L'estampe debussyste
Ce Clair de Lune peut être entendu comme le pendant serein de La Mer. Le violon solo trace une ligne épurée, une esquisse d’une finesse absolue. Le trait ne tremble pas, ne cherche pas l’effet, il se pose avec justesse. Jonathan Nott met en valeur les pupitres, sans jamais diluer la structure. Les bois apportent des ombres légères, les cordes soutiennent sans alourdir. L’ensemble joue sur les transparences et les respirations et trouve l’équilibre exact entre fluidité et architecture sonore. Tout est affaire de légèreté contrôlée. Rien ne pèse, rien ne s’efface. Le chef donne de l’espace sans perdre la ligne, évite tout maniérisme et privilégie la netteté du geste.

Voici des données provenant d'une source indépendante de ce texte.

Lemma int_of_number_of_int_signed (z : Z) :
  INT_MIN <= z <= INT_MAX -> int_of_number (number_of_int z) = z.
Proof.
  intros Hz. destruct z as [|p|p].
  - reflexivity.
  - apply int_of_number_of_int. lia.
  - assert (Hp : Zpos p < 2 ^ 53) by (unfold INT_MIN in Hz; lia).
    rewrite number_of_int_neg by assumption.
    assert (Hd : Zpos (digits2_pos p) <= dbl_prec)
      by (apply digits2_pos_le; unfold dbl_prec; lia).
    destruct (canon_value p Hd) as [V E].
    unfold int_of_number. rewrite V.
    assert (Q : (if 0 <=? snd (canon p)
                 then Zpos p * 2 ^ (- snd (canon p)) * 2 ^ snd (canon p)
                 else Zpos p * 2 ^ (- snd (canon p)) / 2 ^ (- snd (canon p))) = Zpos p).
    { destruct (Z.leb_spec 0 (snd (canon p))).
      - replace (snd (canon p)) with 0 by lia.
        change (2 ^ (- 0)) with 1. change (2 ^ 0) with 1. lia.
      - apply Z.div_mul. apply Z.pow_nonzero; lia. }
    rewrite Q. cbn [cond_Zopp].
    unfold INT_MIN, INT_MAX in *.
    destruct (Z.leb_spec (- 2 ^ 31) (- Zpos p)); [|lia].
    destruct (Z.leb_spec (- Zpos p) (2 ^ 31 - 1)); [reflexivity|lia].
Qed.

(** X1: an [int] is pushed as a number that converts back to the same
    [int], and two [int]s are pushed as raw-equal numbers only when they
    are equal; two [unsigned int]s likewise.  Nothing is lost in the
    [double]. *)
Theorem Push_integer_exact (L : Process) :
  (forall value : Z,
      INT_MIN <= value <= INT_MAX ->
      exists n, Push Tint value L = Normal (lua_push (LNumber n) L) /\
                int_of_number n = value) /\
  (forall a b : Z,
      INT_MIN <= a <= INT_MAX -> INT_MIN <= b <= INT_MAX ->
      exists x y, Push Tint a L = Normal (lua_push x L) /\
                  Push Tint b L = Normal (lua_push y L) /\
                  (lua_rawequal x y = true <-> a = b)) /\
  (forall a b : Z,
      0 <= a <= UINT_MAX -> 0 <= b <= UINT_MAX ->
      exists x y, Push Tunsigned a L = Normal (lua_push x L) /\
                  Push Tunsigned b L = Normal (lua_push y L) /\
                  (lua_rawequal x y = true <-> a = b)).
Proof.
  split; [|split].
  - intros value H. exists (number_of_int value). split; [reflexivity|].
    apply int_of_number_of_int_signed. exact H.
  - intros a b Ha Hb. exists (LNumber (number_of_int a)), (LNumber (number_of_int b)).
    split; [reflexivity|]. split; [reflexivity|]. cbn [lua_rawequal].
    rewrite number_of_int_eqb_signed by (unfold INT_MIN, INT_MAX in *; lia).
    apply Z.eqb_eq.
  - intros a b Ha Hb. exists (LNumber (number_of_int a)), (LNumber (number_of_int b)).
    split; [reflexivity|]. split; [reflexivity|]. cbn [lua_rawequal].
    rewrite number_of_int_eqb_signed by (unfold UINT_MAX in *; lia).
    apply Z.eqb_eq.
Qed.

Lemma Push_integer_exact_witness :
  (exists n, Push Tint (-7) empty_process = Normal (lua_push (LNumber n) empty_process) /\
             int_of_number n = -7) /\
  (exists x y, Push Tint (-7) empty_process = Normal (lua_push x empty_process) /\
               Push Tint 7 empty_process = Normal (lua_push y empty_process) /\
               (lua_rawequal x y = true <-> -7 = 7)) /\
  (exists x y, Push Tunsigned 4294967295 empty_process = Normal (lua_push x empty_process) /\
               Push Tunsigned 4294967294 empty_process = Normal (lua_push y empty_process) /\
               (lua_rawequal x y = true <-> 4294967295 = 4294967294)).
Proof.
  destruct (Push_integer_exact empty_process) as [H1 [H2 H3]].
  split; [|split].
  - apply (H1 (-7)). vm_compute. split; discriminate.
  - apply (H2 (-7) 7); vm_compute; split; discriminate.
  - apply (H3 4294967295 4294967294); vm_compute; split; discriminate.
Defined.

Lemma shl_align_digits (m : positive) (e e' : Z) :
  e' <= e ->
  Zpos (digits2_pos (fst (shl_align m e e'))) = Zpos (digits2_pos m) + (e - e') /\
  snd (shl_align m e e') = e'.
Proof.
  intros H. unfold shl_align.
  destruct (e' - e) as [|d|d] eqn:E; cbn [fst snd]; try lia.
  rewrite digits2_pos_iter_xO. lia.
Qed.

(** X2: a finite [float] is pushed as the [double] of the same value: the
    conversion in [lua_pushnumber(L, value)] only lengthens the mantissa
    and never rounds; the result is a normal binary64 datum. *)
Theorem Push_float_exact (s : bool) (m : positive) (e : Z) (L : Process) :
  valid_binary flt_prec flt_emax (S754_finite s m e) = true ->
  exists m' e',
    Push Tfloat (S754_finite s m e) L = Normal (lua_push (LNumber (S754_finite s m' e')) L) /\
    e' <= e /\
    Zpos m' = Zpos m * 2 ^ (e - e') /\
    valid_binary dbl_prec dbl_emax (S754_finite s m' e') = true.
Proof.
  intros Hv.
  cbn [valid_binary] in Hv. unfold bounded, canonical_mantissa in Hv.
  apply andb_prop in Hv. destruct Hv as [Hc He].
  apply Z.eqb_eq in Hc. apply Z.leb_le in He.
  unfold fexp, emin, flt_prec, flt_emax in Hc, He.
  set (d := Zpos (digits2_pos m)) in *.
  assert (Hd : 1 <= d) by (unfold d; lia).
  set (e' := d + e - dbl_prec).
  assert (He' : e' <= e /\ -1074 <= e' <= 971) by (unfold e', dbl_prec; lia).
  exists (fst (shl_align m e e')), e'.
  destruct (shl_align_digits m e e' (proj1 He')) as [D S].
  assert (D53 : Zpos (digits2_pos (fst (shl_align m e e'))) = dbl_prec)
    by (rewrite D; fold d; unfold e'; lia).
  split; [|split; [|split]].
  - cbn [Push]. unfold Push_float, lua_pushnumber. do 3 f_equal.
    unfold number_of_float.
    assert (R : binary_round dbl_prec dbl_emax s m e
                = S754_finite s (fst (shl_align m e e')) e').
    { unfold binary_round.
      replace (fexp dbl_prec dbl_emax (Zpos (digits2_pos m) + e)) with e'
        by (unfold fexp, emin, e', dbl_prec, dbl_emax; fold d; lia).
      destruct (shl_align m e e') as [mz ez] eqn:A. cbn [fst snd] in *. subst ez.
      apply binary_round_aux_canonical; [exact D53 | lia]. }
    destruct s; cbn [cond_Zopp Z.opp binary_normalize]; exact R.
  - lia.
  - apply shl_align_value. lia.
  - cbn [valid_binary]. unfold bounded, canonical_mantissa.
    rewrite D53. apply andb_true_intro. split.
    + apply Z.eqb_eq. unfold fexp, emin, dbl_prec, dbl_emax. lia.
    + apply Z.leb_le. unfold dbl_prec, dbl_emax. lia.
Qed.

Lemma Push_float_exact_witness :
  exists m' e',
    Push Tfloat (S754_finite false 12582912 (-23)) empty_process
    = Normal (lua_push (LNumber (S754_finite false m' e')) empty_process) /\
    e' <= -23 /\
    Zpos m' = 12582912 * 2 ^ (-23 - e') /\
    valid_binary dbl_prec dbl_emax (S754_finite false m' e') = true.
Proof.
  apply (Push_float_exact false 12582912 (-23) empty_process). reflexivity.
Defined.

(** ** What a call leaves on the stack *)

(** X3: whether it returns or throws, a call of [Push] never removes or
    changes a slot that was on the stack before it: the stack it leaves is
    the stack it found with some slots on top. *)
Theorem Push_keeps_stack_below (T : HostType) (v : denote T) (L : Process) :
  exists pushed, stack (final_state (Push T v L)) = pushed ++ stack L.
Proof.
  destruct (Push_shape T v) as [[x Hx]|[e [junk Hu]]].
  - rewrite (runs_push_eq _ _ L Hx). exists [x]. reflexivity.
  - rewrite (Hu L (stack L) eq_refl). exists junk. reflexivity.
Qed.

Lemma throws_nil (c : M) (e : exception) (junk : list TValue) :
  throws c [] e junk <-> forall L, c L = Throw e (set_stack L (junk ++ stack L)).
Proof.
  split.
  - intros H L. apply (H L (stack L)). reflexivity.
  - intros H L s E. rewrite H. cbn [app] in E. rewrite E. reflexivity.
Qed.

Lemma throws_frame (c : M) (pre frame : list TValue) (e : exception) (junk : list TValue) :
  throws c pre e junk -> throws c (pre ++ frame) e (junk ++ frame).
Proof. intros H L s E. rewrite <- !app_assoc in *. apply H. assumption. Qed.

Lemma throws_seq_l (c1 c2 : M) (pre : list TValue) (e : exception) (junk : list TValue) :
  throws c1 pre e junk -> throws (c1 ;; c2) pre e junk.
Proof. intros H L s E. unfold seq. rewrite (H L s E). reflexivity. Qed.

Lemma throws_seq_r (c1 c2 : M) (pre mid : list TValue) (e : exception)
      (junk : list TValue) :
  runs c1 pre mid -> throws c2 mid e junk -> throws (c1 ;; c2) pre e junk.
Proof.
  intros H1 H2 L s E. unfold seq. rewrite (H1 L s E).
  rewrite (H2 (set_stack L (mid ++ s)) s eq_refl). reflexivity.
Qed.

Ltac then_throws H := apply throws_seq_r with (1 := H).

Ltac above_throws frame H :=
  let H' := fresh in
  pose proof (runs_frame _ _ _ frame H) as H'; cbn [app] in H'; then_throws H'; clear H'.

Section ThrowingLoops.
Context {A : Type}.
Variable push : A -> M.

Un moment suspendu, une interprétation qui refuse la facilité et restitue l’épure sans la froideur, la douceur sans mollesse. Le charme d’une estampe verlainienne, les lumières des ciels d’Horace Vernet.
Le Sacre du printemps : un primitivisme sculpté, un héritage assumé
L’entrée du basson solo, légèrement en retrait dans son placement rythmique et sa justesse, laisse entrevoir un instant de fragilité, vite rattrapé par la cohésion orchestrale. Les bois tissent une trame mouvante, d’abord diffuse, qui gagne en intensité à chaque ajout instrumental.
Dès ces premières mesures, Jonathan Nott propose une vision fluide et tendue à la fois. L’héritage français reste omniprésent, notamment dans la gestion du timbre et des transitions harmoniques. Là où certains chefs durcissent le trait, Nott privilégie la respiration, la souplesse du phrasé.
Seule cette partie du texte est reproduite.